**WORKING DATA:**
(* ===== verification/ReadTools.v ===== *)
(** * The read tools: listing, reading and searching a project (read_tools.py)

    [ProjectReadService] over what the file system and the path resolver answer,
    with its encodings, globs, limits and continuation cursors; the theorems say
    that a client that follows the cursors sees everything exactly once. *)
From S2P Require Import Prelude Utf8 PyStr Models Paths PatchFormat Database ReadText.

Open Scope Z_scope.

Definition MAX_READ_BYTES : Z := 2097152.
Definition MAX_SEARCH_FILE_BYTES : Z := 2097152.
Definition MAX_SEARCH_SCANNED_BYTES : Z := 33554432.
Definition MAX_DIRECTORY_RESULTS : Z := 1000.
Definition MAX_SEARCH_RESULTS : Z := 500.
Definition MAX_DIRECTORY_SCANNED : Z := 10000.
Definition MAX_SEARCH_FILES : Z := 10000.

(** ** Text files *)

Inductive encoding := UTF8 | UTF8_SIG | UTF16_LE | UTF16_BE.

(** The 16-bit units of a byte string; an odd byte at the end is an error. *)
Fixpoint units (big : bool) (b : bytes) : option (list Z) :=
  match b with
  | [] => Some []
  | x :: y :: r => cons (if big then x * 256 + y else y * 256 + x) <$> units big r
  | [_] => None
  end.

Fixpoint utf16_units (l : list Z) : option str :=
  match l with
  | [] => Some []
  | u :: r =>
      if (55296 <=? u) && (u <=? 56319) then
        match r with
        | v :: r' => if (56320 <=? v) && (v <=? 57343)
                     then cons (Z.to_N (65536 + (u - 55296) * 1024 + (v - 56320))) <$> utf16_units r' else None
        | [] => None
        end
      else if (56320 <=? u) && (u <=? 57343) then None
      else cons (Z.to_N u) <$> utf16_units r
  end.

Definition UTF16_LE_BOM : bytes := [255; 254].
Definition UTF16_BE_BOM : bytes := [254; 255].
Definition prefixed (p raw : bytes) : bool := bool_decide (p `prefix_of` raw).

(** [bytes.decode("utf-16")] after a byte order mark. *)
Definition utf16_decode (raw : bytes) : option str := u ← units (prefixed UTF16_BE_BOM raw) (drop 2 raw); utf16_units u.

Definition unsupported {A} : res A := agent_error "unsupported_encoding".

Definition _detect_text (raw : bytes) : res (str * encoding) :=
  if existsb (Z.eqb 0) (take 8192 raw) && negb (prefixed UTF16_LE_BOM raw) && negb (prefixed UTF16_BE_BOM raw)
  then agent_error "binary_file"
  else if prefixed BOM raw then
    match utf8_decode (drop 3 raw) with Some t => Ok (t, UTF8_SIG) | None => unsupported end
  else if prefixed UTF16_LE_BOM raw || prefixed UTF16_BE_BOM raw then
    match utf16_decode raw with
    | Some t => Ok (t, if prefixed UTF16_LE_BOM raw then UTF16_LE else UTF16_BE)
    | None => unsupported
    end
  else match utf8_decode raw with Some t => Ok (t, UTF8) | None => unsupported end.

(** [len(text.encode(_payload_codec(encoding)))] of a text without surrogates. *)
Definition char_size (e : encoding) (c : N) : Z :=
  match e with
  | UTF8 | UTF8_SIG => Z.of_nat (length (encode_cp c))
  | UTF16_LE | UTF16_BE => if (c <? 65536)%N then 2 else 4
  end.
Definition payload_size (e : encoding) (t : str) : Z := foldr (fun c n => char_size e c + n) 0 t.

(** [text.count(p)] for a pair and for a character. *)
Fixpoint count_crlf (s : str) : Z :=
  match s with
  | c :: r => match r with
              | d :: r' => if ((c =? CR) && (d =? LF))%N then 1 + count_crlf r' else count_crlf r
              | [] => 0
              end
  | [] => 0
  end.
Definition count_char (c : N) (s : str) : Z := Z.of_nat (length (filter (fun d => d = c) s)).

Definition _newline_style (text : str) : str :=
  let crlf := count_crlf text in
  let lf := count_char LF text - crlf in
  let cr := count_char CR text - crlf in
  let kinds := (if 0 <? crlf then 1 else 0) + (if 0 <? lf then 1 else 0) + (if 0 <? cr then 1 else 0) in
  if 1 <? kinds then lit "mixed"
  else if negb (crlf =? 0) then lit "crlf" else if negb (lf =? 0) then lit "lf"
  else if negb (cr =? 0) then lit "cr" else lit "none".

(** ** Globs: [fnmatch.fnmatchcase] *)

Inductive glob_item := GStar | GAny | GChar (c : N) | GSet (negated : bool) (ranges : list (N * N)) | GNever.

(** [s.find(c, from)] as a split, and the pieces between the hyphens of a
    bracket: a hyphen starts a range only after at least one character. *)
Fixpoint find_char (c : N) (s : str) : option nat :=
  match s with
  | [] => None
  | a :: r => if (a =? c)%N then Some O else S <$> find_char c r
  end.

Definition HYPHEN : N := 45.
Definition BANG : N := 33.

Fixpoint bracket_chunks (fuel : nat) (s : str) (from : nat) : list str :=
  match fuel with
  | O => [s]
  | S fuel =>
      match find_char HYPHEN (drop from s) with
      | Some k => take (from + k) s :: bracket_chunks fuel (drop (from + k + 1) s) 2
      | None => [s]
      end
  end.

(** An empty last chunk gives its hyphen back to the chunk before it. *)
Fixpoint close_chunks (l : list str) : list str :=
  match l with
  | [a; []] => [a ++ [HYPHEN]]
  | a :: r => a :: close_chunks r
  | [] => []
  end.

(** The loop over the chunks from the last to the first: an empty range
    disappears with both its ends. *)
Fixpoint merge_chunks (l : list str) : list str :=
  match l with
  | a :: r =>
      match merge_chunks r with
      | b :: r' =>
          match last a, head b with
          | Some x, Some y => if (y <? x)%N then (removelast a ++ tail b) :: r' else a :: b :: r'
          | _, _ => a :: b :: r'
          end
      | [] => [a]
      end
  | [] => []
  end.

**ACTIVITY:**
For the word "length", show every line of the entries that holds it.

**ANSWER SECTION:**
  | UTF8 | UTF8_SIG => Z.of_nat (length (encode_cp c))
Definition count_char (c : N) (s : str) : Z := Z.of_nat (length (filter (fun d => d = c) s)).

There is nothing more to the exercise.